Background
Daniel O'Leary was born on June 28, 1841, in Clonakilty, County Cork, Ireland, and emigrated to the United States in 1866.
Daniel O'Leary was born on June 28, 1841, in Clonakilty, County Cork, Ireland, and emigrated to the United States in 1866.
Daniel O'Leary was peddling books in Chicago in 1874, spending whole days on foot, when the feats of Edward P. Weston, then America's champion walker, stirred him to give an exhibition at the West Side Rink, Chicago, where he walked 100 miles in twenty-three hours and seventeen minutes. He did even better at this distance a month later, and then challenged Weston, but the latter refused to meet an "unknown. " O'Leary then proceeded to better Weston's time of forty hours for 200 miles by going that distance in thirty-seven hours. Six-day walking matches were becoming a popular form of entertainment, and O'Leary now proposed to walk 500 miles in that time, a feat hitherto unachieved. In April 1875 he astonished the athletic fraternity by walking the distance with three hours to spare.
Giving up book-selling, O'Leary began a successful career of pedestrianism, meeting and defeating the best long-distance walkers in America. On October 16, 1875, in a match with John Ennis at Chicago, he set unequaled records for every distance from sixty-two up to 100 miles inclusive. His time for 100 miles was eighteen hours, fifty-three minutes, forty seconds. A month later, November 15-20, he finally met Weston and won a decisive victory, walking 5011/2 miles in an hour less than six days, as against 4511/2 by Weston. In April 1876 at San Francisco he reduced the time for 500 miles to 139 hours, thirty-two minutes. In London, April 2-7, 1877, he again defeated Weston, who was backed by Sir John Astley, going 519 3/4 miles in 141 hours, six minutes, and making new records for most of the distance above 174 miles. On November 10, 1877, he set new records for all distances from fifty-two to sixty-one miles.
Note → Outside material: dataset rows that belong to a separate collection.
(* ===== verification/BlockBasedFilter.v ===== *)
(** * Filter blocks with one filter for each 2 KB of data (table/block_based/block_based_filter_block.cc)

    The old format: the builder cuts the keys of a table into groups by the
    offset of their data block, asks the policy for a filter of each group, and
    ends the block with the offsets of the filters. Reading the block, its
    cache and the statistics are left out, and so is the dump of a block as
    text. *)
From S2P Require Import Prelude Result Coding Comparator Hash Bloom FilterPolicy SliceTransform FilterPolicyCorrect FullFilter.

(** What is used of FilterPolicy (include/rocksdb/filter_policy.h). *)
Class BlockFilters := {
  policy_CreateFilter : list bytes → bytes → R bytes;
  policy_KeyMayMatch : bytes → bytes → R bool;
}.
(** What it promises: at most [create_max] keys; filters of less than 512 MB. *)
Class BlockFiltersLaws `{BlockFilters} := {
  create_max : Z;
  create_max_int : create_max < 2 ^ 31;
  CreateFilter_found : ∀ keys dst, keys ≠ [] → Z.of_nat (length keys) ≤ create_max →
    ∃ filter, policy_CreateFilter keys dst = Done (dst ++ filter) ∧ ∀ key, key ∈ keys → policy_KeyMayMatch key filter = Done true;
  KeyMayMatch_defined : ∀ key filter, blen filter < 2 ^ 29 → ∃ t, policy_KeyMayMatch key filter = Done t;
}.

(** [Slice(s.data() + start, len)], which may not reach beyond [s]. *)
Definition substr (s : bytes) (start len : Z) : R bytes :=
  _ ← require OutOfBounds ((0 <=? start) && (0 <=? len) && (start + len <=? blen s));
  Done (take (Z.to_nat len) (drop (Z.to_nat start) s)).

Section block_based.
Context `{Host, Build, BlockFilters}.

Definition kFilterBaseLg : Z := 11.
Definition kFilterBase : Z := 1 << kFilterBaseLg.

(** ** BlockBasedFilterBlockBuilder *)

(** [tmp_entries_] is only used within GenerateFilter. *)
Record BlockBasedFilterBlockBuilder := mkBBBuilder {
  bb_prefix_extractor_ : option SliceTransform;
  bb_whole_key_filtering_ : bool;
  prev_prefix_start_ : Z;
  prev_prefix_size_ : Z;
  entries_ : bytes;
  start_ : list Z;
  result_ : bytes;
  filter_offsets_ : list Z;
  bb_num_added_ : Z;
}.
#[local] Abbreviation builder := BlockBasedFilterBlockBuilder.

Definition new_BlockBasedFilterBlockBuilder (prefix_extractor : option SliceTransform) (whole_key_filtering : bool) : builder :=
  mkBBBuilder prefix_extractor whole_key_filtering 0 0 [] [] [] [] 0.

(** The keys, from where each starts and where the last one ends. *)
Fixpoint cut_entries (entries : bytes) (start : list Z) : R (list bytes) :=
  match start with
  | s :: rest =>
      match rest with
      | s' :: _ => e ← substr entries s (s' - s); es ← cut_entries entries rest; Done (e :: es)
      | [] => Done []
      end
  | [] => Done []
  end.

(** More keys than an [int] counts are not followed. *)
Definition GenerateFilter (b : builder) : R builder :=
  let num_entries := Z.of_nat (length (start_ b)) in
  let filter_offsets := filter_offsets_ b ++ [u32 (blen (result_ b))] in
  if num_entries =? 0 then
    Done (mkBBBuilder (bb_prefix_extractor_ b) (bb_whole_key_filtering_ b) (prev_prefix_start_ b) (prev_prefix_size_ b) (entries_ b) (start_ b)
            (result_ b) filter_offsets (bb_num_added_ b))
  else
    tmp_entries ← cut_entries (entries_ b) (start_ b ++ [blen (entries_ b)]);
    _ ← require Undefined (num_entries <? 2 ^ 31);
    result ← policy_CreateFilter tmp_entries (result_ b);
    Done (mkBBBuilder (bb_prefix_extractor_ b) (bb_whole_key_filtering_ b) 0 0 [] [] result filter_offsets (bb_num_added_ b)).

(** [while (filter_index > filter_offsets_.size())]. *)
Fixpoint generate_until (fuel : nat) (filter_index : Z) (b : builder) : R builder :=
  if Z.of_nat (length (filter_offsets_ b)) <? filter_index then
    match fuel with
    | O => Fault Undefined
    | S fuel' => b ← GenerateFilter b; generate_until fuel' filter_index b
    end
  else Done b.
Definition StartBlock (block_offset : Z) (b : builder) : R builder :=
  let filter_index := block_offset / kFilterBase in
  _ ← assert (Z.of_nat (length (filter_offsets_ b)) <=? filter_index);
  generate_until (Z.to_nat filter_index) filter_index b.

Definition BB_AddKey (key : bytes) (b : builder) : builder :=
  mkBBBuilder (bb_prefix_extractor_ b) (bb_whole_key_filtering_ b) (prev_prefix_start_ b) (prev_prefix_size_ b) (entries_ b ++ key)
    (start_ b ++ [blen (entries_ b)]) (result_ b) (filter_offsets_ b) (u64 (bb_num_added_ b + 1)).
Definition BB_AddPrefix (e : SliceTransform) (key : bytes) (b : builder) : R builder :=
  prev ← (if 0 <? prev_prefix_size_ b then substr (entries_ b) (prev_prefix_start_ b) (prev_prefix_size_ b) else Done []);
  prefix ← Transform e key;
  if (blen prev =? 0) || negb (bool_decide (prefix = prev)) then
    Done (BB_AddKey prefix (mkBBBuilder (bb_prefix_extractor_ b) (bb_whole_key_filtering_ b) (blen (entries_ b)) (blen prefix) (entries_ b) (start_ b)
            (result_ b) (filter_offsets_ b) (bb_num_added_ b)))
  else Done b.
Definition BB_Add (key : bytes) (b : builder) : R builder :=
  b ← match bb_prefix_extractor_ b with
      | Some e => if InDomain e key then BB_AddPrefix e key b else Done b
      | None => Done b
      end;
  Done (if bb_whole_key_filtering_ b then BB_AddKey key b else b).

(** The status is always OK. *)
Definition BB_Finish (b : builder) : R (bytes * builder) :=
  b ← (if bool_decide (start_ b = []) then Done b else GenerateFilter b);
  let array_offset := u32 (blen (result_ b)) in
  let result := foldl PutFixed32 (result_ b) (filter_offsets_ b) in
  let result := PutFixed32 result array_offset ++ [kFilterBaseLg] in
  Done (result, mkBBBuilder (bb_prefix_extractor_ b) (bb_whole_key_filtering_ b) (prev_prefix_start_ b) (prev_prefix_size_ b) (entries_ b) (start_ b)
                  result (filter_offsets_ b) (bb_num_added_ b)).

(** ** BlockBasedFilterBlockReader *)

(** Where the offsets start, their number, and [base_lg], a [char] that becomes
    a [size_t]: it has a sign where [char] has. *)
Definition ParseFieldsFromBlock (contents : bytes) : option (Z * Z * Z) :=
  let n := blen contents in
  if n <? 5 then None
  else
    let last_word := DecodeFixed32 (drop (Z.to_nat (n - 5)) contents) in
    if n - 5 <? last_word then None
    else Some (last_word, (n - 5 - last_word) / 4, u64 (to_signed 8 (byte_at contents (Z.to_nat (n - 1))))).

Definition decode_at (contents : bytes) (p : Z) : R Z :=
  _ ← require OutOfBounds ((0 <=? p) && (p + 4 <=? blen contents)); Done (DecodeFixed32 (drop (Z.to_nat p) contents)).

(** [filter_block] is what GetOrReadFilterBlock returns, [None] for an error. *)
Definition BB_MayMatch (entry : bytes) (block_offset : Z) (filter_block : option bytes) : R bool :=
  match filter_block with
  | None => Done true
  | Some contents =>
      match ParseFieldsFromBlock contents with
      | None => Done true
      | Some (offset, num, base_lg) =>
          _ ← require Undefined (base_lg <? 64);
          let index := block_offset >> base_lg in
          if index <? num then
            start ← decode_at contents (offset + index * 4);
            limit ← decode_at contents (offset + index * 4 + 4);
            if (start <=? limit) && (limit <=? u32 offset) then
              filter ← substr contents start (limit - start);
              policy_KeyMayMatch entry filter
            else if start =? limit then Done false else Done true
          else Done true
      end
  end.
(** No offset (table/block_based/filter_block.h). *)
Definition kNotValid : Z := 2 ^ 64 - 1.
Definition BB_KeyMayMatch (key : bytes) (block_offset : Z) (filter_block : option bytes) (whole_key_filtering : bool) : R bool :=
  _ ← assert (negb (block_offset =? kNotValid));
  if negb whole_key_filtering then Done true else BB_MayMatch key block_offset filter_block.
Definition BB_PrefixMayMatch (prefix : bytes) (block_offset : Z) (filter_block : option bytes) : R bool :=
  _ ← assert (negb (block_offset =? kNotValid));
  BB_MayMatch prefix block_offset filter_block.
End block_based.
During the next two years Daniel O'Leary walked in so many long-distance matches that his health suffered, and in March 1879, in a five-hundred-mile contest at New York, he had to withdraw after going 215 miles. He spoke of himself despondently as an old man (he was in his thirties) who would never race again. He now established the O'Leary Belt as a trophy for the long-distance pedestrian championship of America. He recovered his strength after a rest and for long thereafter met the best walkers in America, Europe, and Australia for wagers, gate receipts, and prizes, supporting himself very comfortably thereby until his latter years, when he was reduced in fortune.
O'Leary won the Astley Belt, one of pedestrianism's greatest trophies, twice. In 1896 he met Weston in another match (2, 500 miles), and was beaten, the latter walking the distance in nine weeks, leaving O'Leary 200 miles behind.
In 1907, at Cincinnati, when he was in his sixties, O'Leary performed what was considered by many his greatest feat; he walked a mile at the beginning of each hour for 1, 000 hours, resting or taking naps between. Physicians doubted that his body could endure the strain, and several were present to observe the effect upon him; but he came through the test unharmed. A month later he defeated Schmehl, a noted German walker, in a six-day race by fifty-four miles. Even in his eighties, he made it a practice to walk 100 miles on each birthday. Shortly before his last illness he could walk a mile in nine minutes, and could average six miles an hour for two or three hours. He died in Los Angeles, California, of arteriosclerosis.